After the invasion looters pillaged and burned the library during a three-day rampage, stealing hundreds of rare, centuries-old Islamic documents and texts, including a 16th century treatise by the ancient Islamic philosopher Ibn Sina. Military and national security records were torched, apparently to erase evidence, military officials said at the time. Fire, smoke and water damaged much of the remaining texts.
Now, more than four years later, Eskander and his staff of about 400 are still struggling to preserve the fragments of Iraq's ancient heritage.
An ethnic Kurd born in Baghdad, Eskander was among a close-knit group of Iraqi expatriates who streamed into Baghdad to help rebuild after the U.S. invasion. By then, thousands of antiquities had been looted from the National Museum and archaeological sites in a nation with 11 centuries of history.

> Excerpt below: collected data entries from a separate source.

(** ** Reopening *)

(** The body that [open_circuit_file_stores_for_reopen] and
    [open_direct_file_stores_for_reopen] share; they differ in the store ids and the
    messages. *)
Definition open_file_stores_for_reopen (meta_id payload_id : bytes) (sidecar_msg embedded_msg : string) (paths : CircuitOutputPaths)
    (p : OramParams) (encrypted : bool) (key_hex : option string) (cached_pages : Z) (auth_store : bool)
    (bound_auth : option CircuitStoreAuthState) (state_key_hex : option string) : HM (RS * RS) :=
  if negb auth_store then
    let* stores := open_circuit_file_stores (C := C) (meta_image paths) (payload_image paths) p encrypted key_hex cached_pages true LayoutSidecar in
    ret (Plain stores.1, Plain stores.2)
  else
    let* auth := match bound_auth with
                 | Some auth => ret auth
                 | None => load_circuit_store_auth (auth_state_path paths) state_key_hex
                 end in
    match layout auth with
    | TieredMerkle meta payload =>
        let* stores := open_circuit_file_stores (C := C) (meta_image paths) (payload_image paths) p encrypted key_hex cached_pages true LayoutSidecar in
        let* meta_hash_store := open_hash_store_for_auth (C := C) (meta_hash_image paths) meta encrypted key_hex in
        let* payload_hash_store := open_hash_store_for_auth (C := C) (payload_hash_image paths) payload encrypted key_hex in
        let* meta := lift (from_trusted_state stores.1 meta_hash_store meta) in
        let* payload := lift (from_trusted_state stores.2 payload_hash_store payload) in
        let* _ := guardm (bool_decide (tm_store_id meta = meta_id) && bool_decide (tm_store_id payload = payload_id)) (InvalidInput sidecar_msg) in
        ret (Sidecar meta, Sidecar payload)
    | EmbeddedTree meta payload =>
        let* stores := open_circuit_physical_file_stores (C := C) (meta_image paths) (payload_image paths) p encrypted key_hex cached_pages true
                         LayoutEmbeddedTree in
        let* _ := guardm (bool_decide (ets_store_id meta = meta_id) && bool_decide (ets_store_id payload = payload_id)) (InvalidInput embedded_msg) in
        let* meta := lift (embedded_from_state stores.1 meta) in
        let* payload := lift (embedded_from_state stores.2 payload) in
        ret (Embedded meta, Embedded payload)
    end.

(** [open_circuit_file_stores_for_reopen], [open_direct_file_stores_for_reopen] *)
Definition open_circuit_file_stores_for_reopen (paths : CircuitOutputPaths) (level : CuckooLevel) :=
  open_file_stores_for_reopen (circuit_auth_store_id level KindMeta) (circuit_auth_store_id level KindPayload)
    "{} auth sidecar store_id does not match expected level/store domains"
    "{} embedded auth store_id does not match expected level/store domains" paths.
Definition open_direct_file_stores_for_reopen (paths : CircuitOutputPaths) (level : DirectLevel) :=
  open_file_stores_for_reopen (direct_auth_store_id level KindMeta) (direct_auth_store_id level KindPayload)
    "{} direct auth sidecar store_id does not match expected level/store domains"
    "{} direct embedded auth store_id does not match expected level/store domains" paths.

"For the Iraqi people, there are few places more important than the archive," he said. "We need to keep it safe from the daily violence."
Elsewhere in Iraq, a car bomb struck a market in a Kurdish area in the northern city of Kirkuk this morning, killing at least eight people and wounding dozens, according to police there. The attack in Kirkuk, an oil-rich city that has seen a recent rise in ethnic tensions, occurred while the capital remained relatively calm under a driving ban aimed at preventing such attacks during a major Shiite pilgrimage.
Meantime, south of Baghdad this morning, the U.S. military said a helicopter was forced down, leaving two soldiers injured. The helicopter was en route to support a planned mission when it made the forced landing in Youssifiyah, according to the military here.
The cause was not immediately clear from initial ground reports but was being investigated, a military statement said. Two soldiers sustained nonlife-threatening injuries, according to the statement.